Specific medical alert bracelets such as autism alert bracelets can be useful in helping your child and those around them deal with the symptoms of autism. These bracelets can ensure that teachers or healthcare professionals are aware of the condition, and they can take the appropriate measures to help with the child’s development. While this might make some parents feel uncomfortable, it is important to deal with such issues head on, as to shy away from them will only exacerbate feelings of exclusion or ‘otherness’ in the child.
A very common misconception is that children on the autism spectrum prefer to be alone, or impose their own mental barriers between themselves and others. In fact, studies have shown that autism children are more susceptible to feelings of loneliness than other children.
This is because individuals with autism tend to have a qualitative rather than a quantative approach to relationships. You may notice that your child forms close bonds with only a few of their peers, but that these bonds are incredibly strong. For an autism child, it is not about how many friends you have, it is the quality of those friendships that is important.

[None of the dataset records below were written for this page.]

Definition set_net_protocols (g : ether_globals) (m : gmap Z Z) : ether_globals :=
  {| fd := fd g; thread_active := thread_active g; udp_tunnel := udp_tunnel g;
     net_if_type := net_if_type g; slirp_thread_active := slirp_thread_active g;
     slirp_output_fd := slirp_output_fd g; slirp_input_fds := slirp_input_fds g;
     ether_addr := ether_addr g; net_protocols := m |}.

(** Flag: is the MacOS driver opened?  (line 95) *)
Definition ether_driver_opened : bool := true.

(** State of the file right after static initialisation. *)
Definition initial_globals : ether_globals :=
  {| fd := -1; thread_active := false; udp_tunnel := false; net_if_type := -1;
     slirp_thread_active := false; slirp_output_fd := -1;
     slirp_input_fds := (-1, -1); ether_addr := []; net_protocols := ∅ |}.

(** ** Protocol handler table (lines 515-587) *)

(** [ether_reset]: [net_protocols.clear()]. *)
Definition ether_reset (g : ether_globals) : ether_globals :=
  set_net_protocols g ∅.

(** [ether_attach_ph]: the result code and the globals after the call. *)
Definition ether_attach_ph (type handler : Z) (g : ether_globals) : Z * ether_globals :=
  match net_protocols g !! type with
  | Some _ => (lapProtErr, g)
  | None => (noErr, set_net_protocols g (<[type := handler]> (net_protocols g)))
  end.

(** [ether_detach_ph]: [erase] returns the number of entries removed. *)
Definition ether_detach_ph (type : Z) (g : ether_globals) : Z * ether_globals :=
  match net_protocols g !! type with
  | None => (lapProtErr, g)
  | Some _ => (noErr, set_net_protocols g (delete type (net_protocols g)))
  end.

(** ** Guest memory holding one received packet

    The packet buffer ([EthernetPacket], Mac address [packet]) is modelled by
    the bytes a [read] stored in it, addressed by their offset from
    [packet]. *)

Definition frame : Type := list Byte.byte.

Definition ReadMacInt8 (buf : frame) (off : nat) : Z :=
  Z.of_N (Byte.to_N (nth off buf Byte.x00)).

(** Big-endian 16-bit read, as on the 68k. *)
Definition ReadMacInt16 (buf : frame) (off : nat) : Z :=
  Z.lor (Z.shiftl (ReadMacInt8 buf off) 8) (ReadMacInt8 buf (S off)).

(** The registers [ether_dispatch_packet] sets before calling the handler. *)
Record M68kRegisters : Type := {
  r_d0 : Z; r_d1 : Z; r_a0 : Z; r_a3 : Z; r_a4 : Z
}.

(** What the driver does to the guest and to the host. *)
Inductive event : Type :=
| Execute68k (handler : Z) (r : M68kRegisters) (rha : list Byte.byte)
    (* a protocol handler is called; [rha] is the header copied to the RHA *)
| ether_udp_read (data : frame)
    (* a tunnelled packet is handed to the UDP ingestion path *)
| WarningAlert (text : string).
    (* a warning shown to the user *)

Section Dispatch.

(** Addresses that come from headers outside this file. *)
Variable packet : Z.          (* [ether_packet.addr()] *)
Variable ether_data : Z.
Variable ed_RHA : Z.
Variable ed_ReadPacket : Z.

(** The key looked up in [net_protocols] (line 474). *)
Definition search_type (type : Z) : Z :=
  if type <=? 1500 then 0 else type.

(** [ether_dispatch_packet(p, length)] (lines 468-496), [buf] being the
    contents of guest memory at [p]. *)
Definition ether_dispatch_packet (g : ether_globals) (buf : frame) (p length : Z)
  : list event :=
  let type := ReadMacInt16 buf 12 in
  match net_protocols g !! search_type type with
  | None => []
  | Some handler =>
      if handler =? 0 then []
      else
        let r := {| r_d0 := type;
                    r_d1 := uint32 (length - 14);
                    r_a0 := uint32 (p + 14);
                    r_a3 := uint32 (ether_data + ed_RHA + 14);
                    r_a4 := uint32 (ether_data + ed_ReadPacket) |} in
        [Execute68k handler r (firstn 14 buf)]
  end.

(** ** The host side of the descriptor [fd]

    The descriptor is non-blocking.  Its pending input is a queue of frames;
    [read(fd, buf, count)] and [recvfrom] take the first one, cut to [count]
    bytes, and return -1 when nothing is pending. *)

Definition sys_read (pending : list frame) (count : nat) : Z * frame * list frame :=
  match pending with
  | [] => (-1, [], [])
  | f :: rest => (Z.of_nat (length (firstn count f)), firstn count f, rest)
  end.

(** [ether_do_interrupt] (lines 770-812): the events of the call and the
    input left pending.  The loop runs until a read returns fewer than 14
    bytes, each turn being one [sys_read] of at most 1514 bytes (lemma
    [ether_do_interrupt_unfold]); the recursion is on the pending input.
    The protocol handlers called are taken not to change [net_protocols]. *)
Fixpoint ether_do_interrupt (g : ether_globals) (pending : list frame)
  : list event * list frame :=
  match pending with
  | [] => ([], [])
  | f :: rest =>
      let buf := firstn 1514 f in
      let length := Z.of_nat (length buf) in
      if length <? 14 then ([], rest)
      else
        let evs := if udp_tunnel g then [ether_udp_read buf]
                   else ether_dispatch_packet g buf packet length in
        let '(evs', rest') := ether_do_interrupt g rest in
        (evs ++ evs', rest')
  end.

End Dispatch.

(** ** Packet reception thread and interrupt acknowledge
    ([receive_func], lines 726-763; [EtherInterrupt], lines 499-507)

    [receive_func] and the guest run concurrently; the model interleaves
    their steps.  A state holds the globals, the input pending on [fd], the
    place [receive_func] is at, the interrupt flag, whether the guest is
    inside [EtherInterrupt], and the value of the semaphore [int_ack]. *)

Inductive recv_pc : Type :=
| AtPoll      (* about to call [poll] *)
| AtWait      (* inside [dispatch_semaphore_wait(int_ack, FOREVER)] *)
| Exited.     (* left the loop, or cancelled by [stop_thread] *)

Record system : Type := {
  sys_globals : ether_globals;
  sys_pending : list frame;
  sys_pc : recv_pc;
  sys_intflag : bool;
  sys_in_irq : bool;
  sys_int_ack : nat
}.

Inductive label : Type :=
| L_arrive (f : frame)          (* the host makes a frame readable on [fd] *)
| L_trigger                     (* [poll] > 0; interrupt flag set and triggered *)
| L_delay                       (* [Delay_usec(20000)], driver not opened *)
| L_poll_fail                   (* [poll] <= 0: [break] *)
| L_wait                        (* [dispatch_semaphore_wait] returns *)
| L_cancel                      (* [pthread_cancel] from [stop_thread] *)
| L_irq_enter                   (* the guest enters [EtherInterrupt] *)
| L_irq_done (evs : list event) (* [ether_do_interrupt] done, [int_ack] signalled *)
| L_attach (type handler : Z)   (* the guest driver calls [ether_attach_ph] *)
| L_detach (type : Z)           (* the guest driver calls [ether_detach_ph] *)
| L_reset                       (* the guest driver calls [ether_reset] *).
(** [current] on a machine whose arithmetic is defined. *)
Lemma current_run (s : PSensor.t) (w : Platform) :
  -2147483648 <= PSensor._IpinVal s < 2147483648 ->
  -2147483648 <= PSensor._IpinVal s - 512 < 2147483648 ->
  -2147483648 <= PSensor._IpinVal s - 512 + PSensor._calI s < 2147483648 ->
  -2147483648 <= (PSensor._IpinVal s - 512 + PSensor._calI s) * 625000 < 2147483648 ->
  1 <= PSensor._mV_A s <= 255 ->
  current (mkMachine s w) =
    Some (CInt.int16 (current_quotient (PSensor._IpinVal s) (PSensor._calI s) (PSensor._mV_A s)),
          mkMachine s w).
Proof.
  intros H0 H1 H2 H3 H4.
  unfold current, bind, this. cbn [self].
  rewrite (int32_id _ H0).
  rewrite (signed_32_defined _ _ H1).
  rewrite (signed_32_defined _ _ H2).
  rewrite (signed_32_defined _ _ H3).
  rewrite signed_int_defined by lia.
  rewrite int32_id by lia.
  rewrite sdiv_32_defined.
  - reflexivity.
  - lia.
  - pose proof (quot_within ((PSensor._IpinVal s - 512 + PSensor._calI s) * 625000)
                  (128 * PSensor._mV_A s) ltac:(lia)). lia.
Qed.

(** [current] reads the sensor only and leaves the machine as it was. *)
Lemma current_frame (s : PSensor.t) (w w' : Platform) :
  current (mkMachine s w') =
    option_map (fun r => (fst r, mkMachine s w')) (current (mkMachine s w)).
Proof.
  unfold current, bind, this, sdiv, signed, ret, undefined. cbn [self].
  repeat match goal with
         | |- context [if ?b then _ else _] => destruct b
         end; reflexivity.
Qed.

Lemma lastReading_run (data : sensor_data_struct.t) (s : PSensor.t) (w : Platform) :
  lastReading data (mkMachine s w) =
    option_map (fun r => ((STATUS_OK, filled s (fst r)), mkMachine s (tick_vcc w)))
               (current (mkMachine s w)).
Proof.
  unfold lastReading, bind, this. cbn [self].
  rewrite voltage_run.
  rewrite (current_frame s w (tick_vcc w)).
  destruct (current (mkMachine s w)) as [[i m0]|]; reflexivity.
Qed.

Lemma run_run (now : Z) (s : PSensor.t) (w : Platform) :
  run now (mkMachine s w) =
    Some (tt, mkMachine (sampled now s w) (tick_adc (tick_adc (tick_vcc w)))).
Proof. reflexivity. Qed.
(** After one upsert the table holds a row that carries the request. *)
Lemma upsertRow_written (cols : list string) (now : Z) (table : list Pick)
    (w : PickWrite) :
  exists row, In row (upsertRow cols now table w) /\ carries w row.
Proof.
  unfold upsertRow. destruct (existsb (conflicts cols w) table) eqn:Hex.
  - apply existsb_exists in Hex. destruct Hex as (old & Hin & Hc).
    exists (overwriteRow w now old). split; [| apply carries_overwriteRow].
    apply in_map_iff. exists old. rewrite Hc. split; [reflexivity | exact Hin].
  - exists (insertedRow w now). split; [| apply carries_insertedRow].
    apply in_or_app. right. left. reflexivity.
Qed.

(** A row that does not conflict with the request stays. *)
Lemma upsertRow_keeps (cols : list string) (now : Z) (table : list Pick)
    (w : PickWrite) (row : Pick) :
  In row table -> conflicts cols w row = false ->
  In row (upsertRow cols now table w).
Proof.
  intros Hin Hc. unfold upsertRow.
  destruct (existsb (conflicts cols w) table).
  - apply in_map_iff. exists row. rewrite Hc. split; [reflexivity | exact Hin].
  - apply in_or_app. left. exact Hin.
Qed.

(** On conflict the table keeps its size, and the rows under the key of
    the request stay as many: overwritten, not duplicated. *)
Lemma upsertRow_overwrites (now : Z) (table : list Pick) (w : PickWrite) :
  existsb (conflicts onConflict w) table = true ->
  List.length (upsertRow onConflict now table w) = List.length table
  /\ List.length (filter (conflicts onConflict w)
                         (upsertRow onConflict now table w))
     = List.length (filter (conflicts onConflict w) table)
  /\ forall row, In row (upsertRow onConflict now table w) ->
       conflicts onConflict w row = true -> carries w row.
Proof.
  intros Hex. unfold upsertRow at 1 2. rewrite Hex.
  split; [apply length_map | split].
  - clear Hex. induction table as [| a t IH]; [reflexivity |].
    cbn [map filter]. destruct (conflicts onConflict w a) eqn:Hc.
    + rewrite (carries_conflicts w _ (carries_overwriteRow w now a)).
      cbn [List.length]. f_equal. exact IH.
    + rewrite Hc. exact IH.
  - intros row Hin Hc.
    destruct (upsertRow_origin _ _ _ _ _ Hin) as [[_ Hno] | Hcar];
      [congruence | exact Hcar].
Qed.

(** Without conflict the request is appended as a new row. *)
Lemma upsertRow_inserts (cols : list string) (now : Z) (table : list Pick)
    (w : PickWrite) :
  existsb (conflicts cols w) table = false ->
  upsertRow cols now table w = table ++ [insertedRow w now].
Proof.
  intros Hex. unfold upsertRow. rewrite Hex. reflexivity.
Qed.

(** ** The storage model: the array of requests *)

Lemma upsertRows_origin (cols : list string) (now : Z) (rows : list PickWrite) :
  forall (table : list Pick) (row : Pick),
    In row (upsertRows cols now rows table) ->
    (In row table /\ forall w, In w rows -> conflicts cols w row = false)
    \/ exists w, In w rows /\ carries w row.
Proof.
  induction rows as [| w0 rest IH]; intros table row Hin.
  - left. split; [exact Hin | intros w []].
  - unfold upsertRows in *. simpl in Hin.
    destruct (IH _ _ Hin) as [[Hin1 Hrest] | (w & Hw & Hcar)].
    + destruct (upsertRow_origin _ _ _ _ _ Hin1) as [[Hin0 Hc0] | Hcar].
      * left. split; [exact Hin0 |].
        intros w [Hw | Hw]; [subst w; exact Hc0 | apply Hrest, Hw].
      * right. exists w0. split; [left; reflexivity | exact Hcar].
    + right. exists w. split; [right; exact Hw | exact Hcar].
Qed.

Many parents find the idea of their child having few friends frightening, but this is more linked to societal perceptions of popularity and inclusion than any rational concerns. Instead of pressuring your child into making more friends, take an active interest in their relationships with their existing friends, talking about and discussing these relationships. This will also help to strengthen the bonds between you and your child.
Autism does not equal exclusion from society, it simply poses challenges that must, and can, be overcome. Nurture your child’s potential, foster positive feelings within them and you will find that autism is no barrier to a happy and fulfilled childhood.